"There was no mistaking the loud blast Tuesday afternoon just outside Zangabad village, a known Taleban haunt in Kandahar. It was another improvised explosive device." So starts a piece from the Canadian National Post, but the good news is in the headline: "Three Canadian soldiers survive IED blast".
"No one was killed this time," the piece continues, "but it was the worst way possible for three Canadians soldiers from an explosives ordnance unit to find the IED." They hit the device while moving towards Zangabad in their Cougar – one of five acquired recently by the Canadian Army.
The explosives, we learn, were apparently tucked underneath a culvert, just 400 yards or so from an Afghan National Police substation. The Cougar was tossed sideways and the culvert partially destroyed. No one was seriously hurt. Two of the soldiers received minor injuries but all three were able to walk away from the incident. "The vehicle did its job," said spokeswoman Capt. Josee Bilodeau.
Compare and contrast with the experience of the British Army, most notably the incident reported on 21 January which, at the time, we thought might have been a Pinzgauer Vector – yet another example of this death-trap which failed to protect its crew.
As it turns out – from a devastatingly sad piece in The Sunday Mirror - the vehicle was definitely a Pinzgauer but not the armoured Vector version – not that the armour would have made any difference.
The information came not from the MoD but from Rupert Hamer, the Sunday Mirror’s defence correspondent, describing the circumstances of the death of Corporal Darryl Gardiner.
What had confused us initially was the report that there had been one death and five injuries, six all told in the incident. Since the standard 710 model 4x4 Pinzgauer truck normally carries a crew of three on patrol, it seemed more likely that a Vector, used as personnel transport, might be involved.

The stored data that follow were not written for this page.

(* ===== verification/EditTree.v ===== *)
(** The narrative tree.

    Sections form a forest under their parents, every live node hangs below a
    live section, and the child counts that guard removals stay exact.  The walk
    of [sectionDescendsFrom] decides descent, and a normalized proposal keeps
    the whole shape. *)
From stdpp Require Import base list strings gmap sorting relations.
From Stdlib Require Import ZArith Lia Ascii.
From S2P Require Import Prelude GoText Exact Identity Canonical EditModel Timeline EditState EditClips.
From S2P Require Import EditNarrative EditCaptions EditTranscript EditDerive EditValidate EditNormalize.
From S2P Require Import EditEffects EditJournal EditJournalOps EditClipInvariant EditProposals.
Open Scope Z_scope.

(** ** Descent *)

Abbreviation section_map := (gmap string NarrativeSectionState).

(** [child] is a section whose parent is [parent]. *)
Definition parent_of (m : section_map) (child parent : string) : Prop :=
  exists s, m !! child = Some s /\ sec_ParentID s = Some parent.
(** The ancestors of a section, itself included *)
Definition descends (m : section_map) : relation string := rtc (parent_of m).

However, the circumstances were more tragic and heroic than we imagined. Corporal Gardiner had died saving the life of a badly-wounded soldier, just over a mile from the town of Musa Qala.
Another vehicle – which we understand to have been a WIMIK Land Rover - from the same unit, the Brigade Recce Force, had been hit by a mine and Cpl. Gardiner had driven to the troops' rescue. He had then picked up a badly-wounded soldier and was ferrying him towards a waiting helicopter. About 100 yards short of the helicopter, the mine went off, killing him instantly.
Thus, there were two vehicles involved, not one, both suffering mine strikes, the Pinzgauer, presumably, having been carrying the survivors from the first, when it too was hit.
The day before, Trooper Jack Sadler had also been killed in a mine strike, while acting as a gunner in a WIMIK. Earlier in his tour, Gardiner had been involved in the suicide bomb incident on his convoy, from which all the crews had survived.
While the advocates of unarmoured, high-mobility patrol vehicles will argue that mines (and IEDs) are an unavoidable hazard, it is hard to believe that the crew of the Canadian Cougar would agree, and that – for want of the protection that the types such as the Cougar can offer – the death of Cpl Gardiner and the injury of five others, was anything other than avoidable.